Finally, an update to milk storage guidelines!
Photo by Mariel and Joey Lifestyle Photography
In September 2021, the AAP removed the below guidance from their Frequently Asked Questions page within 24 hours of this post. While they did not retract their original statement, we understand that this change may be confusing. We'll continue to keep up on AAP guidance.
We are always working to provide moms with the most up-to-date information so they can make decisions for themselves and their babies that are best for their families. We wanted to let you know that the American Academy of Pediatrics previously updated their recommendation regarding adding freshly expressed milk to chilled milk. In September 2021, the AAP replaced the text with links to the older version of the Academy of Breastfeeding Medicine's protocol #8 on Human Milk Storage and the CDC's related guidelines based on the same protocol. You can find those links and a helpful article cited by the AAP here: Healthy Children Article Tips for Freezing and Refrigerating Breastmilk, CDC Proper Storage and Preparation of Breastmilk, and the AMB Clinical Protocol Human Milk Storage Information for Home Use For Full-Term Infants.

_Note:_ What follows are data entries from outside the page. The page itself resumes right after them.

(* ===== verification/Fixtures.v ===== *)
(** * A concrete installation

    Settings, parsers, storage and a small database with one idle Worker and one
    queued Job, on which the properties of the other files are evaluated. *)

From S2P Require Import Prelude Sha256 Json JobStatus JobConfig WorkerContract DateTime Settings.
From S2P Require Import Ledger Session Wp JobConfigLedger TestSets Mlflow WorkerTokens.
From S2P Require Import LeaseService LedgerInvariant LeaseRecovery LeaseClaim.

Definition sample_preset : InferencePresetConfig :=
  mkInferencePresetConfig I_RMVPE 0 f_half 3 0 f_half f_half.

Definition sample_config : JobConfig :=
  mkJobConfig "1.0" "voice-a" "exp-1" "ds-1"
    (mkRVCBackendConfig "rvc_webui" "upstream" None None)
    (mkModelConfig V2 KHZ_40 true 0)
    (mkPretrainedConfig mode_auto None None false)
    (mkTrainingFeatureConfig "auto" "3_feature256" "3_feature768")
    (mkTrainingConfig 20 4 5 true false false [0])
    (mkF0ExtractionConfig (Some T_RMVPE) None)
    (mkIndexConfig true true true)
    (mkAutoInferenceSamplesConfig false None sample_preset)
    (mkArtifactCollectionConfig true true true true true true false)
    (mkResourceRequirements f_zero [] 5).

Definition sample_capabilities : WorkerCapabilities :=
  mkWorkerCapabilities RVC_WEBUI "0.1.0" "0123456789abcdef" [V2] [T_RMVPE] [I_RMVPE] false
    [mkGPUCapability 0 None "gpu" 8192 4096 None None] 1000000 [] true None None 1.

#[local] Instance sample_parser : ContractParser :=
  {| parse_JobConfig doc :=
       if decide (doc = dump_JobConfig sample_config) then Some sample_config else None |}.
#[local] Instance sample_capabilities_parser : CapabilitiesParser :=
  {| parse_WorkerCapabilities doc :=
       if decide (doc = dump_WorkerCapabilities sample_capabilities)
       then Some sample_capabilities else None |}.
#[local] Instance sample_platform : Platform :=
  {| uuid4 n := "id-" +:+ pretty (N.of_nat n);
     token_urlsafe n := "secret-of-at-least-thirty-two-letters-" +:+ pretty (N.of_nat n) |}.

Definition sample_settings : Settings :=
  mkSettings development (Some "bootstrap") "pepper" 600 120 180 3 false 1048576 60 [] 128
    1000000 (float_of 600 0) "local" false false 120 300 20 false
    "0123456789abcdef0123456789abcdef" "rvc-training-orchestrator" "rvc-manager-api" 900 5 None
    3600 60 (5 * 1024 ^ 3) (256 * 1024 ^ 2) 7200 60 300 32 7200 5 256 (100 * 1024 ^ 3).

Definition sample_storage : ClaimStoragePort :=
  mkClaimStoragePort "local" "ns" (λ key, Some ("file:///" +:+ key)) (λ _ _ _, None).

Definition sample_sha : string :=
  Eval vm_compute in default "" (job_config_sha256_of sample_config).

Definition sample_token_hash : string :=
  Eval vm_compute in hash_worker_token sample_settings "rvcw_initial".

Definition sample_worker : Worker :=
  mkWorker "w-1" 1 "worker-1" sample_token_hash 0 None None None None "idle"
    (dump_WorkerCapabilities sample_capabilities) "0.1.0" "0123456789abcdef" (Some 0) None true.

Definition sample_job : Job :=
  mkJob "j-1" 1 "exp-1" "ds-1" None "voice-a" (value QUEUED) (dump_JobConfig sample_config)
    (Some sample_sha) None None None None 5 None 20 0 None None None None None None 0.

Definition sample_dataset : Dataset :=
  mkDataset "ds-1" "ready" true (Some "file:///flat.zip") (Some 4096)
    (Some "00000000000000000000000000000000000000000000000000000000000000aa") (Some "u-1").

Definition sample_upload : DatasetUploadSession :=
  mkDatasetUploadSession "up-1" "ds-1" 1 "flat.zip" "local" "ns" "completed" (Some 0).

Definition sample_db : DB :=
  empty_DB <| workers := {["w-1" := sample_worker]} |> <| jobs := {["j-1" := sample_job]} |>
           <| datasets := {["ds-1" := sample_dataset]} |>
           <| dataset_uploads := {["up-1" := sample_upload]} |>.

(** Ten minutes, in microseconds. *)
Definition ten_minutes : Z := 600 * 1000000.

Definition sample_session : Session := new_session sample_db ten_minutes.

Lemma sample_db_Inv : Inv sample_db.
Proof.
  split_and!.
  - change (LedgerInv (<["w-1" := sample_worker]> ∅) (<["j-1" := sample_job]> ∅) ∅ ∅).
    apply LedgerInv_free_worker; [|done..].
    apply LedgerInv_free_job; [apply Inv_empty|done..|]. apply not_leased_QUEUED.
  - done.
  - change (CredInv {["w-1" := sample_worker]}). split.
    + intros k1 w1 k2 w2 [<- <-]%lookup_singleton_Some [<- <-]%lookup_singleton_Some. done.
    + by intros k w [<- <-]%lookup_singleton_Some.
Qed.

Lemma new_session_fresh {I : DB → Prop} d now : I d → fresh_session I (new_session d now).
Proof. intros HI. split; [|done]. split; [done|by split]. Qed.

(** Database errors do not depend on what the request does. *)
Lemma fresh_session_outcomes s outcomes :
  fresh_session Inv s → fresh_session Inv (s <| s_outcomes := outcomes |>).
Proof. unfold fresh_session, safe, env_ok. by destruct s. Qed.

(** The Worker's claim of the Job. *)
Definition sample_claim : M (option JobClaim) :=
  claim_job sample_settings sample_storage "w-1" sample_capabilities.

(** A computed optional value that is present. *)
Lemma present {A} (o : option A) : is_some o = true → ∃ a, o = Some a.
Proof. apply is_some_true. Qed.

Definition ok_value {A} (r : result A) : option A :=
  match r with Ok a => Some a | Raise _ => None end.

Lemma ok_present {A} (r : result A) : is_some (ok_value r) = true → ∃ a, r = Ok a.
Proof. destruct r as [a|]; [by exists a|done]. Qed.

(** The answer of a request and the database after it, computed once. *)
Definition run_result {A} (m : M A) (s : Session) : result A * DB :=
  match m s with (r, s') => (r, s_committed s') end.

Lemma run_result_spec {A} (m : M A) s : run_result m s = (outcome m s, after m s).
Proof. unfold run_result, outcome, after. by destruct (m s). Qed.

Lemma run_outcome {A} (m : M A) s x : run_result m s = x → outcome m s = x.1.
Proof. intros <-. by rewrite run_result_spec. Qed.

Lemma run_after {A} (m : M A) s x : run_result m s = x → after m s = x.2.
Proof. intros <-. by rewrite run_result_spec. Qed.

Definition claim_run : result (option JobClaim) * DB :=
  Eval vm_compute in run_result sample_claim sample_session.

Lemma claim_run_eq : run_result sample_claim sample_session = claim_run.
Proof. vm_compute. reflexivity. Qed.

Lemma sample_claim_ok : ∃ r, outcome sample_claim sample_session = Ok (Some r).
Proof. rewrite (run_outcome _ _ _ claim_run_eq). by eexists. Qed.

(** The database after it. *)
Definition busy_db : DB := claim_run.2.

Lemma busy_db_Inv : Inv busy_db.
Proof.
  unfold busy_db. rewrite <-(run_after _ _ _ claim_run_eq). unfold after. pose proof (new_session_fresh _ ten_minutes sample_db_Inv) as Hf.
  pose proof (wp_claim_job sample_settings sample_storage Inv "w-1" sample_capabilities
    (λ _ s', safe Inv s') _ _ _ _ _ (fresh_St _ _ Hf)) as Hwp.
  apply Hwp; auto.
Qed.

Lemma busy_job_present : ∃ job, jobs busy_db !! "j-1" = Some job.
Proof. apply present. vm_compute. reflexivity. Qed.

(** A session on it shortly after the claim. *)
Definition busy_session : Session := new_session busy_db (ten_minutes + 1000000).

Lemma busy_session_fresh : fresh_session Inv busy_session.
Proof. apply new_session_fresh, busy_db_Inv. Qed.

#[global] Opaque busy_db sample_sha sample_token_hash.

None of the AAP, CDC or ABM sources state that there is any danger in combining temperatures. So the next logical question moms ask is: what happens if I combine milk from different pumping sessions without cooling it first? The answer given by the CDC and the Academy of Breastfeeding Medicine is that combining milk "can rewarm the older stored milk." That's it. That's the answer. No other risks are identified. No research is cited by any sources to indicate that there are additional risks or concerns to be aware of.
In February 2021, the Academy provided this information:
Mothers can mix warm milk and cold, or even consider pooling milk from 24 hours together, which may help even out variability in nutrients due to pumping time or breast emptying (which influences fat content of the milk).
As a pumping mom already overwhelmed by all of the rules I am trying to keep up with everyday, it is reassuring to see this formal recognition of the quality and reliability of the research being conducted by renowned pediatricians and biochemists in the field of human milk medicine. While it will take a while to spread across platforms (we recognize that the CDC is a little busy these days!) and reach all providers, this is a great start.
Human milk contains many known antimicrobial and immunomodulatory molecules...the reduced pH caused by these bacteria [in breastmilk], and additionally, by known and unknown components of human breast milk make it more difficult for potentially pathogenic organisms to colonize.
Simply put, breast milk has the power to fight bacteria and inhibit the growth of bacterial organisms. Every time guidelines are updated to reflect current evidence and science, moms and babies benefit.